過去の自分に別れを告げたとて、方向音痴は自分の身に刻まれており、別れて欲しくてもそう簡単には離れてくれないだろう。
つまり残念ながら、迷わず商会窓口に到着できる気は全くしないということで。
「……ははっ」
アネモネは、乾いた声で笑った。
でも歩く。いつかは辿り着けるだろうと信じて。
そして自分の種となった男が長生きすることをおざなりに祈りながら右足と左を交互に動かしていたら、背後から声を掛けられた。
「おやアネモネさん、お散歩ですか?」
驚いて振り返ったら、見知らぬ騎士がいた。
当然のごとくアネモネは目を丸くする。
「あー、ごめんごめん。僕、ティート」
「……」
記憶力は悪い方ではないが、その名前に聞き覚えは無い。
「えっと......おさぼりですか?」
動揺を隠すために、アネモネは質問に答えることなく、問いかける。
「ははっ、そんなふうに見える?」
足を止めたアネモネの前に回った騎士は、膝を折って顔を覗き込んできた。
否が応でも、騎士の姿が視界に移り込む。
見たところ20代後半の騎士もといティートは、ソレールと同じ制服を着て、これまた同じく胸に同じ紋章を刻んでいた。
ソレールはアニスにはもう一人護衛騎士がついていると言っていたから、彼がそうなのだろう。
でも、自分の名を知っているのはともかく、この容姿まで知っているのであろうか。
アネモネの眉間に皺が寄る。
この男には隙がない。
浮かべている笑みは人懐っこいものではあるが、作り物めいている。
「どうでしょうかね。あなたのお仕事内容を詳しくは知りませんから、私はなんとも答えることが......って─── ぅわぁ」
アネモネは小石につまずいて転ぶふりをした。いや、転倒したのは事実だが、躓いたのは故意である。
「アネモネさん大丈夫?!」
「あー……はい」
豪快に転んだアネモネに若干引きつつも、ティートは手を差し伸べる。
「あのう」
「な、なんですか?」
「その汚い手袋を掴めと?」
暗に手袋を外せとアネモネは訴えてみた。
「......え?」
間の抜けた声の後、しばらくティートは呆気にとられたかのように、口を半開きにした。
アネモネの喉がこくりと鳴る。
素肌に触れて彼の思惑を知りたいところだが、上手くいくだろうか。
ティートの皮の手袋は汚れてなんかいないし、傷一つ付いていない。下ろし立てのように、艶すらある。
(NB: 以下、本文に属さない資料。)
Lemma P4_while_all (fuel : nat) :
  forall stack fileCount,
    (stack_nodes stack <= fuel)%nat ->
    answers (workspace_files stack) ->
    fileCount + Z.of_nat (length (accepted accept (workspace_files stack)))
      <= maxFiles ->
    exists ys,
      P4_while shouldIncludeFile maxFiles fuel stack fileCount =
        (ys, fileCount + Z.of_nat (length ys), false) /\
      ys ≡ₚ accepted accept (workspace_files stack).
Proof.
  induction fuel as [|fuel IH]; intros stack fileCount Hfuel Hok Hroom.
  { assert (stack = []) as -> by (apply BatchSchedulerFacts.stack_nodes_0; lia).
    exists []. cbn. by rewrite Z.add_0_r. }
  cbn [P4_while].
  destruct (reverse stack) as [|[dir node] below] eqn:Er.
  { exists []. assert (stack = []) as ->.
    { rewrite <- (reverse_involutive stack), Er. done. }
    cbn. by rewrite Z.add_0_r. }
  assert (stack = reverse below ++ [(dir, node)]) as ->.
  { rewrite <- (reverse_involutive stack), Er. by rewrite reverse_cons. }
  rewrite workspace_files_app, workspace_files_one in *.
  rewrite accepted_app in *. rewrite length_app in Hroom.
  rewrite BatchSchedulerFacts.stack_nodes_app in Hfuel.
  change (stack_nodes [(dir, node)]) with (nodes node + 0)%nat in Hfuel.
  destruct (Z.ltb_spec fileCount maxFiles) as [Hfree|Hfull]; cycle 1.
  { exists []. cbn [length]. rewrite Z.add_0_r. split; [done|].
    rewrite (accepted_nil accept (workspace_files (reverse below))) by lia.
    by rewrite (accepted_nil accept (files dir node)) by lia. }
  assert (forall st, (stack_nodes st <= fuel)%nat ->
            answers (workspace_files st) ->
            accepted accept (workspace_files st) ≡ₚ
              accepted accept (workspace_files (reverse below)) ->
            files dir node = [] ->
            exists ys,
              P4_while shouldIncludeFile maxFiles fuel st fileCount =
                (ys, fileCount + Z.of_nat (length ys), false) /\
              ys ≡ₚ accepted accept (workspace_files (reverse below)) ++
                    accepted accept (files dir node)) as Hskip.
  { intros st Hst Hst_ok Hsame Hnone.
    destruct (IH st fileCount Hst Hst_ok) as (ys & Hrun & Hys).
    - rewrite Hsame. rewrite Hnone in Hroom. cbn in Hroom. lia.
    - exists ys. split; [done|]. rewrite Hnone. cbn. by rewrite app_nil_r, Hys, Hsame. }
  pose proof (BatchSchedulerFacts.nodes_pos node) as Hpos.
  assert (answers (workspace_files (reverse below))) as Hbelow
    by (intros uri Huri; apply Hok, elem_of_app; by left).
  destruct node as [|entries| |];
    try (apply Hskip; [lia|done|done|done]).
  rewrite files_dir in *.
  pose proof (entries_files_split dir entries) as Hsplit.
  assert (accepted accept (entries_files dir entries) ≡ₚ
            accepted accept (direct dir entries) ++
            accepted accept (workspace_files (subdirs dir entries))) as Hacc.
  { unfold accepted. rewrite Hsplit. by rewrite filter_app. }
  pose proof (Permutation_length Hacc) as Hlen. rewrite length_app in Hlen.
  pose proof (BatchSchedulerFacts.P4_entries_stack shouldIncludeFile maxFiles
                dir entries fileCount (reverse below)) as Hstack.
  rewrite P4_entries_all in Hstack |- *; cycle 1.
  { intros uri Huri. apply Hok, elem_of_app. right.
    rewrite Hsplit. apply elem_of_app. by left. }
  { lia. }
  { intros uri Huri. apply Hok, elem_of_app. right.
    rewrite Hsplit. apply elem_of_app. by left. }
  { lia. }
  cbn [fst snd] in Hstack. rewrite BatchSchedulerFacts.nodes_dir in Hfuel.
  destruct (IH (reverse below ++ subdirs dir entries)
              (fileCount + Z.of_nat (length (accepted accept (direct dir entries)))))
    as (ys & -> & Hys).
  - lia.
  - rewrite workspace_files_app. intros uri [Huri|Huri]%elem_of_app.
    + by apply Hbelow.
    + apply Hok, elem_of_app. right. rewrite Hsplit. apply elem_of_app. by right.
  - rewrite workspace_files_app, accepted_app, length_app. lia.
  - eexists. split.
    + f_equal. f_equal. rewrite length_app. lia.
    + rewrite Hys, workspace_files_app, accepted_app, Hacc.
      apply Permutation_app_swap_app.
Qed.
Lemma bytes_of_entries_of_bytes (n : nat) (bs : list Z) :
  Forall (λ x, 0 ≤ x < 256) bs → (n * ENTRY_LEN ≤ length bs)%nat →
  concat (bytes_of_entry <$> entries_of_bytes n bs) = take (n * ENTRY_LEN) bs.
Proof.
  revert bs. induction n as [|n IH]; intros bs Hbs Hlen; [done|].
  cbn [entries_of_bytes fmap list_fmap concat].
  rewrite bytes_of_entry_of_bytes by (done || lia).
  rewrite IH; [|by apply Forall_drop|rewrite length_drop; lia].
  apply take_take_drop.
Qed.

Lemma take_entries_of_bytes (i n : nat) (bs : list Z) :
  (i ≤ n)%nat → take i (entries_of_bytes n bs) = entries_of_bytes i bs.
Proof.
  revert n bs. induction i as [|i IH]; intros n bs Hi; [done|].
  destruct n as [|n]; [lia|]. simpl. f_equal. apply IH. lia.
Qed.

Lemma drop_entries_of_bytes (i n : nat) (bs : list Z) :
  drop i (entries_of_bytes n bs)
  = entries_of_bytes (n - i) (drop (i * ENTRY_LEN) bs).
Proof.
  revert n bs. induction i as [|i IH]; intros n bs.
  - by rewrite Nat.sub_0_r.
  - destruct n as [|n]; [done|]. simpl. by rewrite IH, drop_drop.
Qed.

Lemma lookup_entries_of_bytes (i n : nat) (bs : list Z) (e : DirEntry) :
  entries_of_bytes n bs !! i = Some e →
  (i < n)%nat ∧ e = entry_of_bytes (drop (i * ENTRY_LEN) bs).
Proof.
  intros He.
  assert (Hd : drop i (entries_of_bytes n bs) !! 0%nat = Some e).
  { by rewrite lookup_drop, Nat.add_0_r. }
  rewrite drop_entries_of_bytes in Hd.
  destruct (n - i)%nat as [|k] eqn:Hk; [done|].
  simpl in Hd. injection Hd as <-. split; [lia|done].
Qed.

(** Writing back a directory read from a block of bytes, with another
    name in slot [i], changes the name bytes of that slot and no other
    byte. *)
Lemma bytes_of_dir_set_name (b : list Z) (i : nat) (e : DirEntry)
    (a_name : list Z) :
  Z.of_nat (length b) = BLOCK_SIZE →
  Forall (λ x, 0 ≤ x < 256) b →
  dir_entries (dir_of_bytes b) !! i = Some e →
  Z.of_nat (strlen a_name) ≤ MAX_FNAME_SIZE →
  bytes_of_dir
    (set_entry (dir_of_bytes b) i
       {| name := strcpy (name e) a_name; block_num := block_num e |})
  = name_bytes_replaced b i a_name.
Proof.
  intros Hlen Hb He Hname.
  pose proof (dir_fills_block Hok) as Hfill.
  pose proof (dir_entries_pos Hok) as Hpos.
  pose proof (fname_size_nonneg Hok) as Hfn.
  pose proof (ENTRY_LEN_eq Hok) as HE.
  set (n := Z.to_nat MAX_DIR_ENTRIES).
  set (bs := drop 8 b).
  assert (Hbs : Forall (λ x, 0 ≤ x < 256) bs) by (by apply Forall_drop).
  assert (Hblen : length b = (8 + n * ENTRY_LEN)%nat).
  { apply Nat2Z.inj. rewrite Nat2Z.inj_add, Nat2Z.inj_mul, HE. unfold n.
    rewrite Z2Nat.id by lia. lia. }
  assert (Hbslen : length bs = (n * ENTRY_LEN)%nat).
  { unfold bs. rewrite length_drop. lia. }
  assert (Hb8 : (8 ≤ length b)%nat) by lia.
  cbn [dir_of_bytes dir_entries] in He. fold n bs in He.
  apply lookup_entries_of_bytes in He as [Hi ->].
  unfold bytes_of_dir, set_entry, dir_of_bytes.
  cbn [d_magic num_entries dir_entries name block_num]. fold n bs.
  rewrite le32_u32 by (done || lia).
  rewrite le32_u32; [|by apply Forall_drop|rewrite length_drop; lia].
  rewrite insert_take_drop
    by (rewrite (proj1 (entries_of_bytes_ok n bs ltac:(lia))); done).
  rewrite take_entries_of_bytes by lia.
  rewrite drop_entries_of_bytes.
  rewrite fmap_app, concat_app. cbn [fmap list_fmap concat].
  rewrite bytes_of_entries_of_bytes by (done || nia).
  rewrite bytes_of_entries_of_bytes;
    [|by apply Forall_drop|rewrite length_drop; nia].
  unfold bytes_of_entry. cbn [name block_num].
  unfold entry_of_bytes at 2. cbn [block_num].
  rewrite le32_u32;
    [|by do 2 apply Forall_drop
     |rewrite !length_drop; unfold ENTRY_LEN in *; nia].
  unfold entry_of_bytes. cbn [name].
  unfold name_bytes_replaced. cbv zeta.
  assert (Htake : take (8 + i * ENTRY_LEN) b
                  = take 4 b ++ take 4 (drop 4 b) ++ take (i * ENTRY_LEN) bs).
  { unfold bs. rewrite app_assoc, (take_take_drop b 4 4).
    by rewrite (take_take_drop b 8). }
  rewrite Htake, <- !app_assoc. do 3 f_equal.
  unfold bs. rewrite !drop_drop. f_equal.
  set (X := drop (8 + i * ENTRY_LEN + NAME_LEN) b).
  replace (drop (8 + S i * ENTRY_LEN) b) with (drop 4 X).
  - rewrite take_take_drop. apply take_ge.
    unfold X. rewrite length_drop. unfold ENTRY_LEN in *. nia.
  - unfold X. rewrite drop_drop. f_equal. unfold ENTRY_LEN. lia.
Qed.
そんな手袋に難癖つける手段は、自分で言うのもアレだが、かなり強引だし無理がある。
だが、ティートは期待に応えてくれた。
「......ははは……こりゃあ失礼しました」
あっさりと手袋を外したティートは再びアネモネに手を差し伸べた。
「どうも、ありが……っ」
ティートの手のひらに自分の手をのせた瞬間、アネモネは小さく息を呑んだ。